Cela étant, est-ce que ces modifications d’organisation ont été accompagnées par un renforcement des moyens humains et matériels, s’interroge la Dr Najat Oulchgar?
Ce n’est pas le cas. Si ce n’est épisodiquement, pandémie de la Covid 19 oblige.
Les départs à la retraite sans recrutement ont amputé beaucoup de communes du seul médecin communal dont elles disposaient. La Dr Oulchgar donne l’exemple des communes de Ain Aouda El Menzah et Mers Elkheir, dans la préfecture de Skhirat Temara.
Depuis le 2 mars 2020, date d’apparition du premier cas du coronavirus au Maroc et la déclaration du confinement à 18 heures, le jour même, les bureaux communaux d’hygiène ont été au front.
Désinfection des espaces publics, des administrations, des établissements scolaires, des rues et des avenues et cela, de façon continue.
Nettoyage des moyens de transport et des ambulances.
La mise en bière des morts dus au Covid. La désinfection des lieux de décès soit à domicile ou dans une structure de soins publiques ou privées.
La préparation au déconfinement par la désinfection des mosquées et des msids (écoles coraniques).
Toutes ces activités sont sous la responsabilité des services d’hygiène relevant des communes plutôt que du ministère de la Santé.

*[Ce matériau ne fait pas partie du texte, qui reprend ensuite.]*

Lemma heap_inv_removed gs a l gs' : heap_inv gs → qremoved gs a (Some (l, gs')) →
  queue gs ≡ₚ l :: queue gs' → heap_inv gs'.
Proof.
  intros (HO & Hq & Hj) HR Hperm.
  eapply heap_inv_frame; [by eapply removed_ordered|by eapply frame_removed| |done].
  intros l' Hl'. apply Hq. rewrite Hperm. apply elem_of_cons. by right.
Qed.

Lemma heap_inv_heap_remove i gs : heap_inv gs → (i < Len gs)%nat → heap_inv (heap_remove (Z.of_nat i) gs).
Proof.
  intros HI Hi. pose proof HI as (HO & _). unfold heap_remove. rewrite Nat2Z.id.
  destruct (lookup_lt_is_Some_2 _ _ Hi) as [l Hl].
  destruct (heap_remove_spec gs i l HO Hl) as (gs' & -> & HR & Hperm).
  by eapply heap_inv_removed.
Qed.

Lemma heap_inv_remove_at_index l gs : heap_inv gs → heap_inv (remove_at_index l gs).
Proof.
  intros HI. unfold remove_at_index. cbv zeta. case_match eqn:Hc; [|done]. to_prop.
  rewrite <- (Z2Nat.id (Job.index _)) by done. apply heap_inv_heap_remove; [done|lia].
Qed.

Lemma frame_heap_remove i gs : ordered gs → (i < Len gs)%nat → heap_frame gs (heap_remove (Z.of_nat i) gs).
Proof.
  intros HO Hi. unfold heap_remove. rewrite Nat2Z.id.
  destruct (lookup_lt_is_Some_2 _ _ Hi) as [l Hl].
  destruct (heap_remove_spec gs i l HO Hl) as (gs' & -> & HR & _). by eapply frame_removed.
Qed.

Lemma frame_remove_at_index l gs : ordered gs → heap_frame gs (remove_at_index l gs).
Proof.
  intros HO. unfold remove_at_index. cbv zeta. case_match eqn:Hc; [|done]. to_prop.
  rewrite <- (Z2Nat.id (Job.index _)) by done. apply frame_heap_remove; [done|lia].
Qed.

Lemma heap_inv_alloc l j gs : heap_inv gs → l ∉ dom (objs gs) →
  heap_inv (gs <| objs ::= <[l := j]> |>) ∧ heap_inv (tracked l j gs).
Proof.
  intros (HO & Hq & Hj) Hl.
  assert (HO' : ∀ gs', objs gs' = <[l := j]> (objs gs) → queue gs' = queue gs → ordered gs').
  { intros gs' Ho Hq'. unfold ordered, qview, Len. simpl. unfold JobQueue.Len. rewrite Hq'.
    rewrite (list_fmap_ext _ (key gs)); [exact HO|]. intros i l' Hl'%list_elem_of_lookup_2.
    unfold key, deref. rewrite Ho, lookup_total_insert_ne; [done|]. intros <-. auto. }
  split; (split; [by apply HO'|]); simpl; split; intros *; rewrite dom_insert.
  - intros ?%Hq. set_solver.
  - intros ?%Hj. set_solver.
  - intros ?%Hq. set_solver.
  - intros [[_ <-]|[_ ?%Hj]]%lookup_insert_Some; set_solver.
Qed.

Lemma heap_inv_update_notify l f gs : keeps_key f → heap_inv gs →
  heap_inv (notifyJobChange l (update l f gs)).
Proof. intros. by apply heap_inv_notify, heap_inv_update. Qed.

Lemma heap_inv_update_push l f gs : l ∈ dom (objs gs) → keeps_key f → heap_inv gs →
  heap_inv (notifyJobChange l (heap.Push l (update l f gs))).
Proof.
  intros. apply heap_inv_notify, heap_inv_push; [by rewrite dom_update|by apply heap_inv_update].
Qed.

Lemma heap_inv_groups gs gs' : objs gs' = objs gs → queue gs' = queue gs → jobs gs' = jobs gs →
  heap_inv gs → heap_inv gs'.
Proof. destruct gs, gs'. simpl. by intros -> -> ->. Qed.

(** What heap_inv says about one operation, whether or not the protocol allows it. *)
Lemma heap_inv_step o gs : heap_inv gs → heap_inv (exec_op o gs).2.
Proof.
  intros HI. pose proof HI as (HO & Hq & Hj). destruct o; cbn [exec_op].
  - pose proof (Enqueue_new_eq j gs) as HE. unfold new_job in *. set (l := fresh _) in *.
    assert (Hl : l ∉ dom (objs gs)) by apply is_fresh.
    rewrite HE. case_match; simpl; [by apply heap_inv_alloc|].
    apply heap_inv_notify, heap_inv_push; [simpl; set_solver|by apply heap_inv_alloc].
  - unfold Dequeue. change (Len gs) with (length (queue gs)).
    destruct (queue gs) as [|l q] eqn:E; [done|]. cbn [length Nat.eqb].
    destruct (heap_pop_spec gs l q HO E) as (gs' & -> & HR & Hperm & _).
    simpl. by eapply heap_inv_removed.
  - unfold Backfill_pure, Backfill.
    destruct (Backfill_scan_pure matchFunc gs 0 (queue gs)) as (r & HE & HR).
    rewrite (M_bind_Some _ _ _ _ _ HE). destruct r as [[k l]|]; simpl; [|done].
    destruct HR as (n & -> & Hn & _). apply heap_inv_heap_remove; [done|].
    by eapply lookup_lt_Some.
  - unfold RemoveByID. destruct (jobs gs !! id) as [l|]; [|done]. destruct (negb _); [done|].
    by apply heap_inv_remove_at_index.
  - unfold Cancel. destruct (jobs gs !! id) as [l|]; [|done].
    destruct (String.eqb _ StateQueued); [|destruct (String.eqb _ StateRunning); [|done]];
      simpl; apply heap_inv_update_notify; try done.
    by apply heap_inv_remove_at_index.
  - destruct (jobs gs !! id) as [l|] eqn:E; [|unfold Requeue; by rewrite E].
    rewrite (Requeue_eq _ _ _ _ E). apply heap_inv_update_push; [by eauto| |done].
    by destruct incrementRetry.
  - unfold MarkRunning. destruct (jobs gs !! id); [|done]. by apply heap_inv_update_notify.
  - unfold RequeueRunningJob. destruct (jobs gs !! id) as [l|] eqn:E; [|done].
    destruct (negb _); [done|]. apply heap_inv_update_push; [by eauto|done|done].
  - unfold MarkCompleted. destruct (jobs gs !! id); [|done]. destruct (String.eqb _ _); [done|].
    by apply heap_inv_update_notify.
  - eapply heap_inv_groups; [..|done]; simpl; unfold RegisterGroup, notifyGroupChange;
      by case_match.
  - unfold SetGroupState. destruct (groups gs !! id); [|done].
    eapply heap_inv_groups; [..|done]; simpl; unfold notifyGroupChange; by case_match.
Qed.

Lemma heap_inv_run ops gs : heap_inv gs → heap_inv (run ops gs).
Proof.
  revert gs. induction ops as [|o ops IH]; intros gs HI; simpl; [done|]. by apply IH, heap_inv_step.
Qed.

Lemma wf_heap_inv gs : wf gs → heap_inv gs.
Proof.
  intros [HO HW]. split; [done|]. split; [intros; by eapply wf_alloc|].
  intros. by eapply (wf_jobs _ _ HW).
Qed.

(** ** What an operation keeps: the limit, and the hooks *)

Definition config_of (gs : GlobalScheduler) : Z * bool * bool :=
  (MaxQueueSize gs, OnJobChange gs, OnGroupChange gs).

Lemma config_frame gs gs' : heap_frame gs gs' → config_of gs' = config_of gs.
Proof. intros []. unfold config_of. congruence. Qed.

Lemma config_notify l gs : config_of (notifyJobChange l gs) = config_of gs.
Proof. unfold notifyJobChange. by case_match. Qed.

Lemma config_gnotify l gs : config_of (notifyGroupChange l gs) = config_of gs.
Proof. unfold notifyGroupChange. by case_match. Qed.

Lemma config_step o gs : heap_inv gs → config_of (exec_op o gs).2 = config_of gs.
Proof.
  intros (HO & _ & _). destruct o; cbn [exec_op].
  - pose proof (Enqueue_new_eq j gs) as HE. unfold new_job in *. rewrite HE.
    case_match; simpl; [done|].
    by rewrite config_notify, (config_frame _ _ (frame_heap_Push _ _)).
  - unfold Dequeue. change (Len gs) with (length (queue gs)).
    destruct (queue gs) as [|l q] eqn:E; [done|]. cbn [length Nat.eqb].
    destruct (heap_pop_spec gs l q HO E) as (gs' & -> & HR & _).
    simpl. by eapply config_frame, frame_removed.
  - unfold Backfill_pure, Backfill.
    destruct (Backfill_scan_pure matchFunc gs 0 (queue gs)) as (r & HE & HR).
    rewrite (M_bind_Some _ _ _ _ _ HE). destruct r as [[k l]|]; simpl; [|done].
    destruct HR as (n & -> & Hn & _). apply config_frame, frame_heap_remove; [done|].
    by eapply lookup_lt_Some.
  - unfold RemoveByID. destruct (jobs gs !! id) as [l|]; [|done]. destruct (negb _); [done|].
    by apply config_frame, frame_remove_at_index.
  - unfold Cancel. destruct (jobs gs !! id) as [l|]; [|done].
    destruct (String.eqb _ StateQueued); [|destruct (String.eqb _ StateRunning); [|done]];
      simpl; rewrite config_notify; [|done].
    by apply (config_frame gs (remove_at_index l gs)), frame_remove_at_index.
  - destruct (jobs gs !! id) as [l|] eqn:E; [|unfold Requeue; by rewrite E].
    rewrite (Requeue_eq _ _ _ _ E). cbv zeta. cbn [snd].
    by rewrite config_notify, (config_frame _ _ (frame_heap_Push _ _)).
  - unfold MarkRunning. destruct (jobs gs !! id); [|done]. cbn [snd]. by rewrite config_notify.
  - unfold RequeueRunningJob. destruct (jobs gs !! id) as [l|] eqn:E; [|done].
    destruct (negb _); [done|]. cbv zeta. cbn [snd].
    by rewrite config_notify, (config_frame _ _ (frame_heap_Push _ _)).
  - unfold MarkCompleted. destruct (jobs gs !! id); [|done]. destruct (String.eqb _ _); [done|].
    cbn [snd]. by rewrite config_notify.
  - simpl. unfold RegisterGroup. by rewrite config_gnotify.
  - unfold SetGroupState. destruct (groups gs !! id); [|done]. simpl. by rewrite config_gnotify.
Qed.

(** ** Histories of the abstract scheduler *)

Inductive spec_run (limit : Z) : spec → list op → list res → spec → Prop :=
  | spec_run_nil s : spec_run limit s [] [] s
  | spec_run_cons s1 o r s2 ops rs s3 :
      spec_step limit s1 o r s2 → spec_run limit s2 ops rs s3 →
      spec_run limit s1 (o :: ops) (r :: rs) s3.

(** What the operations of a history return. *)
Fixpoint results (ops : list op) (gs : GlobalScheduler) : list res :=
  match ops with
  | [] => []
  | o :: ops' => let '(r, gs') := exec_op o gs in r :: results ops' gs'
  end.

Tout cela, tout en maintenant les autres activités quotidiennes du bureau communal d’hygiène (BCH), notamment la lutte contre les chiens errants, la vaccination contre la rage, la délivrance des certificats de décès ou d’inhumer. Et pour certains communes, la réalisation d’autopsies, à la demande de la justice
Dans certaines collectivités territoriales, aussi bien en ville qu’à la campagne, les constat de décès, par manque de personnels qualifiés, sont faits par des infirmiers ou des agents d’autorités qui portent alors le qualificatif de «constateurs de décès».

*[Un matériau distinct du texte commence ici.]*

Lemma Itoa_number z : number_text (Itoa z).
Proof.
  destruct (Itoa_decimal z) as (d & Hd & ->). split.
  - pose proof Hd as [_ (c & d' & -> & Hc & _) _]. destruct (z <? 0)%Z.
    + by exists "-"%char, (String c d').
    + exists c, d'. split; [done|]. unfold number_head. by rewrite is_digit_of, orb_true_r.
  - intros r Hr. destruct (int_part_decimal _ d r Hd Hr) as (HI & c & l & Hl & Hc).
    destruct (frac_exp_delim r Hr) as [HF HE]. unfold parse_number. destruct (z <? 0)%Z.
    + rewrite str_app_assoc. cbn [String.append]. rewrite runes_ascii by done.
      rewrite HI, opt_bind_Some. cbv beta iota. rewrite HF, opt_bind_Some. cbv beta iota.
      rewrite HE, opt_bind_Some. cbv beta iota. by rewrite !str_app_nil.
    + cbn [String.append].
      assert (E : match runes (d +:+ r) with Asc "-" :: l' => ("-", l') | _ => ("", runes (d +:+ r)) end
        = ("", runes (d +:+ r))).
      { rewrite Hl. destruct c as [[] [] [] [] [] [] [] []]; try done; discriminate Hc. }
      rewrite E, HI, opt_bind_Some. cbv beta iota. rewrite HF, opt_bind_Some. cbv beta iota.
      rewrite HE, opt_bind_Some. cbv beta iota. cbn [String.append]. by rewrite !str_app_nil.
Qed.

(** ** Maps of strings *)

Definition str_member : string * string → string * json := λ '(k, s), (k, JStr s).

Lemma dec_entries_str l acc : NoDup l.*1 →
  dec_entries (map str_member l) acc = Some (list_to_map l ∪ acc).
Proof.
  revert acc. induction l as [|[k s] l IH]; intros acc Hnd; cbn [map dec_entries].
  - by rewrite list_to_map_nil, (left_id_L ∅ (∪)).
  - apply NoDup_cons in Hnd as [Hk Hnd]. cbn [str_member dec_string mbind option_bind].
    rewrite IH by done. f_equal. rewrite list_to_map_cons.
    rewrite <- insert_union_l, <- insert_union_r; [done|].
    by apply not_elem_of_list_to_map_1.
Qed.

(** All strings of a map are valid UTF-8. *)
Definition strmap_valid (m : gmap string string) : Prop :=
  map_Forall (λ k s, sanitize k = k ∧ sanitize s = s) m.

Definition str_entries (m : gmap string string) : list (string * json) :=
  merge_sort key_le (map_to_list (JStr <$> m)).

Lemma str_entries_spec m : ∃ l, str_entries m = map str_member l ∧ NoDup l.*1 ∧
  list_to_map l = m ∧ l ≡ₚ map_to_list m.
Proof.
  assert (HP : str_entries m ≡ₚ map str_member (map_to_list m)).
  { unfold str_entries. rewrite merge_sort_Permutation, map_to_list_fmap. apply reflexive_eq.
    apply list_fmap_ext. by intros ? [??]. }
  apply Permutation_map_inv in HP as (l & Hl & HP). symmetry in HP.
  exists l. split; [done|].
  assert (Hnd : NoDup l.*1) by (rewrite HP; apply NoDup_fst_map_to_list).
  split; [done|]. split; [|done].
  rewrite <- (list_to_map_to_list m). by apply list_to_map_proper.
Qed.

Lemma clean_str_entries l : Forall (λ ks, sanitize ks.1 = ks.1 ∧ sanitize ks.2 = ks.2) l →
  map clean_member (map str_member l) = map str_member l.
Proof.
  induction 1 as [|[k s] l [Hk Hs] _ IH]; [done|]. cbn [map str_member clean_member clean].
  simpl in Hk, Hs. by rewrite Hk, Hs, IH.
Qed.

Lemma dec_str_entries m : strmap_valid m →
  dec_entries (map clean_member (str_entries m)) ∅ = Some m.
Proof.
  intros Hv. destruct (str_entries_spec m) as (l & -> & Hnd & Hm & HP).
  rewrite clean_str_entries.
  - rewrite dec_entries_str by done. by rewrite Hm, (right_id_L ∅ (∪)).
  - apply Forall_forall. intros [k s] Hin. rewrite HP in Hin. apply elem_of_map_to_list in Hin.
    by apply (Hv k s).
Qed.

Lemma numbers_str_entries m : numbers_ok (JObj (str_entries m)).
Proof.
  destruct (str_entries_spec m) as (l & -> & _). simpl. clear.
  induction l as [|[k s] l IH]; simpl; [done|]. by split.
Qed.

Lemma nesting_str_entries m : nesting (JObj (str_entries m)) = 1.
Proof.
  destruct (str_entries_spec m) as (l & -> & _). simpl. f_equal. clear.
  induction l as [|[k s] l IH]; simpl; [done|]. by rewrite IH.
Qed.

(** A string literal of the program is its own clean form. *)
Lemma valid_utf8_eq s : valid_utf8 s = true → sanitize s = s.
Proof. apply String.eqb_eq. Qed.

(** ** Structs *)

Lemma decode_cons {T} (fields : list (string * (json → T → option T))) k v m x dec :
  find_field fields k = Some dec →
  decode_fields fields ((k, v) :: m) x = dec v x ≫= decode_fields fields m.
Proof. intros H. cbn [decode_fields]. by rewrite H. Qed.

Lemma decode_nil {T} (fields : list (string * (json → T → option T))) x :
  decode_fields fields [] x = Some x.
Proof. done. Qed.

Lemma decode_app {T} (fields : list (string * (json → T → option T))) m1 m2 x :
  decode_fields fields (m1 ++ m2) x = decode_fields fields m1 x ≫= decode_fields fields m2.
Proof.
  revert x. induction m1 as [|[k v] m1 IH]; intros x; [done|]. cbn [app decode_fields].
  destruct (find_field fields k) as [dec|]; [|apply IH]. destruct (dec v x); simpl; [apply IH|done].
Qed.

Il est indispensable de rappeler que les principales missions du médecin affecté dans le bureau communal d’hygiène (BCH) sont le contrôle de l'hygiène alimentaire et de la restauration collective, l'hygiène de l'habitat, des installations industrielles et scolaires, ainsi que l'hygiène de l'environnement.
Par ailleurs, il serait plus qu’opportun que le programme d’appui à l’amélioration de la performance des communes au Maroc (PAPC), cofinancé par la Banque mondiale et l’Agence française de développement (AFD), puisse s’intéresser à l’évaluation et surtout à la réorganisation des bureaux communaux d’hygiène (BCH).
Lire aussi : Tribune. La dépression nerveuse: on tombe souvent, mais on se relève toujours
Ainsi, dans le contexte actuel de la pandémie de la Covid 19, ce programme doit s’ouvrir davantage aux questions de santé, d’hygiène et d’environnement, afin d’améliorer la qualité des services publics locaux.
Ce programme, qui se déroule sur une période de 5 ans (2019-2024), peut proposer une assistance technique et de formation adaptées qui seront mises à la disposition des communes en matière de santé locale, d’hygiène et d’environnement.
De même, dans la perspective d’une nouvelle organisation régionale de la santé publique, par la création de 12 Directions régionales de la santé (DRS), relevant du ministère de la Santé, il faut impérativement veiller à une véritable collaboration avec les structures d'hygiène et de santé des collectivités territoriales, afin d’être prêt à tout moment à faire face à toute nouvelle épidémie.
*Le Dr Anwar Cherkaoui est médecin. Lauréat du cycle supérieur de l'Iscae, il a été, trente années durant, le responsable de la communication médicale du CHU Ibn Sina de Rabat.